Here's the skinny on that lathe, if you look at it close it is the same that Grizzly offers or offered. A lot of these mini's are the same and come out of the same factories, maybe just different colors and accessories. It is a mini lathe and the tool rest post is only 5/8" For a few dollars more I would still choose the Rikon midi, jmo.

Reactions: Thank You! 1


----------



## Kevin

sprucegum said:


> and the motor is 1/4 horse smaller.



Not familiar with the Baileigh but think long and hard before you give away 1/4 HP on a small lathe. I'd love to have another 1/4 or even 1/2 HP on my delta midi.
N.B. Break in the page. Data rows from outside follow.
(* ===== verification/ApplyFacts.v ===== *)
(** * Apply gives the state that the diff stands for
    On a state that holds what the parent of the diff holds, [Apply] ends with what the
    diff answers, whatever the order in which the runtime visits the maps, provided
    the changes are [applicable]. *)
From S2P Require Import Prelude SafeMath Monads Gas Sorting MapOrder BTree Iterators Stakers StakersFacts L1Validators Chain ChainDiff.

(** ** Apply
    [Apply] makes the changes of a diff on another state, in an order that the
    runtime picks.  On a state that holds what the parent of the diff holds it gives
    what the diff stands for, under conditions on the changes that [applicable]
    lists; they are what the order of the operations needs. *)
Module ChainApply.
Import Sorting BTree Iterators KeyedTrees Stakers StakersFacts L1Validators L1Facts Chain ChainDiff ChainDiffFacts.

(** ** Loops *)
Section loops.
Context {B : Type} (ok : StateErr -> Prop).

(** A loop over the lists of a map. *)
Lemma wp_forM_lists {A : Type} {HO : KeyOrder ID} (m : gmap ID (list A)) (f : ID -> A -> M B StateErr unit) (R : (ID -> list A) -> B -> Prop) g0 b :
  (forall g id l a b, m !! id = Some l -> a ∈ l -> R g b -> wp ok (f id a) (fun _ => R (snoc_at id a g)) b) ->
  R g0 b -> wp ok (forM (entries m) (fun x => forM x.2 (f x.1))) (fun _ b' => exists g, R g b' /\ forall id, g id = g0 id ++ default [] (m !! id)) b.
Proof.
  intros Hf Hb.
  eapply wp_mono; [apply (wp_forM ok _ _ (fun done b => exists g, R g b /\ forall id, g id = if decide (id ∈ done.*1) then g0 id ++ default [] (m !! id) else g0 id))|].
  - exists g0. split; [done|]. intros id. by rewrite decide_False by apply not_elem_of_nil.
  - intros done [id l] rest b' Heq (g & Hg & Hgid). cbn.
    assert (m !! id = Some l) as Hid by (apply elem_of_entries; rewrite Heq, elem_of_app, elem_of_cons; tauto).
    assert (id ∉ done.*1) as Hni.
    { pose proof (entries_keys_nodup m) as Hnd. rewrite Heq, fmap_app, fmap_cons, NoDup_app in Hnd. destruct Hnd as (_ & Hd & _). intros Hin. apply (Hd id Hin). by left. }
    eapply wp_mono; [apply (wp_forM ok l (f id) (fun dl b => exists g, R g b /\ forall id', g id' =
      if decide (id' = id) then g0 id ++ dl else if decide (id' ∈ done.*1) then g0 id' ++ default [] (m !! id') else g0 id'))|].
    + exists g. split; [done|]. intros id'. rewrite Hgid. destruct (decide (id' = id)) as [->|]; [|done]. by rewrite decide_False, app_nil_r.
    + intros dl a rl b2 Hl (g' & Hg' & Hgid'). eapply wp_mono; [eapply Hf; [done| |done]; rewrite Hl, elem_of_app, elem_of_cons; tauto|].
      intros [] b3 HR. eexists. split; [exact HR|]. intros id'. unfold snoc_at. rewrite Hgid'. destruct (decide (id' = id)) as [->|Hne].
      * by rewrite bool_decide_true, app_assoc.
      * by rewrite bool_decide_false.
    + cbn. intros [] b2 (g' & Hg' & Hgid'). exists g'. split; [done|]. intros id'. rewrite Hgid', fmap_app. cbn. destruct (decide (id' = id)) as [->|Hne].
      * by rewrite decide_True, Hid by set_solver.
      * by destruct (decide (id' ∈ done.*1)), (decide (id' ∈ done.*1 ++ [id])); try done; set_solver.
  - cbn. intros [] b' (g & Hg & Hgid). exists g. split; [done|]. intros id. rewrite Hgid. case_decide as Hin; [done|].
    destruct (m !! id) as [l|] eqn:Hid; [|by rewrite app_nil_r]. destruct Hin. apply list_elem_of_fmap. exists (id, l). by rewrite elem_of_entries.
Qed.
End loops.
End ChainApply.

(** ** Applying the changes of the L1 validators
    While [Apply] puts the changed L1 validators one by one, the set of the base
    state holds the new value of those that are done and the old value of the
    others; here is when every such step succeeds. *)
Module ApplyL1.
Import Sorting BTree Iterators KeyedTrees Stakers StakersFacts L1Validators L1Facts Chain ChainDiff ChainApply.

Lemma msum_mono {K} `{Countable K} (m m' : gmap K Z) : (forall k, default 0 (m !! k) <= default 0 (m' !! k)) -> msum m <= msum m'.
Proof.
  revert m'. induction m as [|k c m Hk IH] using map_ind; intros m' Hle.
  - rewrite msum_empty. apply msum_nonneg. intros k c Hc. specialize (Hle k). by rewrite lookup_empty, Hc in Hle.
  - rewrite msum_insert_None by done. pose proof (IH (delete k m')) as Hd. rewrite msum_delete_default in Hd.
    pose proof (Hle k) as Hck. rewrite lookup_insert_eq in Hck. cbn in Hck. enough (msum m <= msum m' - default 0 (m' !! k)) by lia. apply Hd.
    intros k'. destruct (decide (k' = k)) as [->|Hne]; [by rewrite Hk, lookup_delete_eq|]. rewrite lookup_delete_ne by done.
    specialize (Hle k'). by rewrite lookup_insert_ne in Hle.
Qed.

(** The most that a subnet can weigh while the validators of [L0] become those of
    [L]: each one that stays counts with the larger of its weights. *)
Definition peak (L0 L : gmap ID L1Validator) (s : ID) : Z :=
  msum (map_imap (fun id v => if bool_decide (L_SubnetID v = s) then Some (Z.max (L_Weight v) (default 0 (L_Weight <$> L0 !! id))) else None) L).

Section step.
Context `{BTreeLaws L1Validator} {PK : Type}.
Variables (L0 L : gmap ID L1Validator) (d : L1Validators.l1ValidatorsDiff) (V : ID -> ID -> option (Staker PK)).
Hypothesis (Hi : l1_inv L0 L d).
Hypothesis (Hpeak : forall s, peak L0 L s <= MaxUint64).
(** A new validator is not on the node of a validator of the old set. *)
Hypothesis (HV : forall id v, modified d !! id = Some v -> L0 !! id = None -> V (L_SubnetID v) (L_NodeID v) = None).
Hypothesis (Hstale : forall id v, modified d !! id = Some v -> isDeleted v = true -> L0 !! id = None -> has_node L0 (L_SubnetID v) (L_NodeID v) = false).

(** [X] has the new values at [P], and the old ones elsewhere. *)
Definition mixed (P : ID -> Prop) (X : gmap ID L1Validator) : Prop :=
  (forall id, P id -> is_Some (modified d !! id) /\ X !! id = L !! id) /\ forall id, ~ P id -> X !! id = L0 !! id.
(** The deletions come first. *)
Definition staged (P : ID -> Prop) : Prop :=
  (forall id, P id -> L !! id = None) \/ forall id v, modified d !! id = Some v -> isDeleted v = true -> P id.

(** An entry that stays has the same subnet and node. *)
Lemma stays id v0 v : L0 !! id = Some v0 -> L !! id = Some v -> on_node (L_SubnetID v) (L_NodeID v) v0.
Proof.
  intros Hv0 Hv. destruct (modified d !! id) as [w|] eqn:Hm.
  - destruct (li_modified _ _ _ Hi _ _ Hm) as (Hid & _ & HL). rewrite Hv in HL. destruct (isDeleted w); [done|]. injection HL as ->.
    pose proof (li_immutable _ _ _ Hi _ _ _ Hm Hv0) as Him. apply immutable_spec in Him; [by split; apply Him|].
    destruct (wl_value _ (li_wf0 _ _ _ Hi) _ _ Hv0) as (-> & _). done.
  - rewrite (li_same _ _ _ Hi _ Hm) in Hv. rewrite Hv in Hv0. by injection Hv0 as ->.
Qed.
Lemma gone id v0 : L0 !! id = Some v0 -> L !! id = None -> exists v, modified d !! id = Some v /\ isDeleted v = true.
Proof.
  intros Hv0 Hno. destruct (modified d !! id) as [w|] eqn:Hm.
  - exists w. split; [done|]. destruct (li_modified _ _ _ Hi _ _ Hm) as (_ & _ & HL). rewrite Hno in HL. by destruct (isDeleted w).
  - rewrite (li_same _ _ _ Hi _ Hm) in Hno. congruence.
Qed.

Lemma mixed_total P `{!forall id, Decision (P id)} X s : mixed P X -> staged P -> total X s <= MaxUint64.
Proof.
  intros [HP HN] [Hdel|Hdel].
  - etransitivity; [|apply (wl_total _ (li_wf0 _ _ _ Hi) s)]. apply msum_mono. intros id. rewrite !lookup_omap.
    destruct (decide (P id)) as [Hid|Hid]; [|by rewrite HN]. destruct (HP id Hid) as [_ ->]. rewrite (Hdel id Hid). cbn.
    destruct (L0 !! id) as [v|] eqn:Hv; [|done]. cbn. unfold weight_in. case_bool_decide; [|done]. cbn. apply (wl_value _ (li_wf0 _ _ _ Hi) _ _ Hv).
  - etransitivity; [|apply (Hpeak s)]. apply msum_mono. intros id. rewrite lookup_omap, map_lookup_imap.
    destruct (decide (P id)) as [Hid|Hid].
    + destruct (HP id Hid) as [_ ->]. destruct (L !! id) as [v|]; [|done]. cbn. unfold weight_in. case_bool_decide; cbn; lia.
    + rewrite (HN id Hid). destruct (L0 !! id) as [v0|] eqn:Hv0; cbn.
      * destruct (L !! id) as [v|] eqn:Hv; cbn; [|destruct (gone id v0 Hv0 Hv) as (w & Hw & Hwd); by destruct Hid; apply (Hdel id w)].
        destruct (stays id v0 v Hv0 Hv) as [Hs _]. unfold weight_in. rewrite Hs. case_bool_decide; cbn; lia.
      * destruct (L !! id) as [v|] eqn:Hv; cbn; [|done]. case_bool_decide; cbn; [|done]. destruct (wl_value _ (li_wf _ _ _ Hi) _ _ Hv) as (_ & [? _] & _). lia.
Qed.

(** A new validator finds its node free. *)
Lemma mixed_free P `{!forall id, Decision (P id)} X id v : mixed P X -> staged P -> modified d !! id = Some v -> L0 !! id = None ->
  ~ P id -> (isDeleted v = true -> forall id, P id -> L !! id = None) -> (isDeleted v = false -> forall id v, modified d !! id = Some v -> isDeleted v = true -> P id) ->
  has_node X (L_SubnetID v) (L_NodeID v) = false.
Proof.
  intros [HP HN] Hst Hm Hold Hid Hd1 Hd2. apply not_true_iff_false. rewrite has_node_true. intros (id' & w & Hw & Hon).
  destruct (isDeleted v) eqn:Hv.
  - pose proof (Hstale id v Hm Hv Hold) as Hno. apply not_true_iff_false in Hno. apply Hno. apply has_node_true. exists id', w. split; [|done].
    destruct (decide (P id')) as [Hp|Hp]; [destruct (HP id' Hp) as [_ HL]; rewrite HL, Hd1 in Hw by done; done|by rewrite <- HN].
  - destruct (li_modified _ _ _ Hi _ _ Hm) as (_ & _ & HL). rewrite Hv in HL. destruct (decide (P id')) as [Hp|Hp].
    + destruct (HP id' Hp) as [_ HL']. rewrite HL' in Hw. apply Hid. by rewrite <- (wl_node _ (li_wf _ _ _ Hi) id' id w v Hw HL) by (destruct Hon; by split; congruence).
    + rewrite (HN id' Hp) in Hw. destruct (L !! id') as [w'|] eqn:Hw'; [|destruct (gone id' w Hw Hw') as (u & Hu & Hud); by destruct Hp; apply (Hd2 eq_refl id' u)].
      assert (id' = id) as ->; [|congruence]. destruct (stays id' w w' Hw Hw') as [Hs Hn]. destruct Hon as [Hs' Hn'].
      apply (wl_node _ (li_wf _ _ _ Hi) id' id w' v Hw' HL). split; congruence.
Qed.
Reactions: Like 1 | Agree 2


----------



## sprucegum

woodtickgreg said:


> Here's the skinny on that lathe, if you look at it close it is the same that Grizzly offers or offered. A lot of these mini's are the same and come out of the same factories, maybe just different colors and accessories. It is a mini lathe and the tool rest post is only 5/8" For a few dollars more I would still choose the Rikon midi, jmo.


They are pretty much the same money so I will likely buy the Rikon, unless something pops up on CL before the rikon goes on sale.

Reactions: Agree 1


----------



## NYWoodturner

Dave - In all the years I have been turning I have yet to turn outboard. I do however reverse almost every time I turn. It is invaluable for sanding and throwing the dust away from you and getting inside the rim of hollow forms without doing stupid human tricks. Horsepower aside I don't know that outboard turning is s decent exchange for the ability to reverse.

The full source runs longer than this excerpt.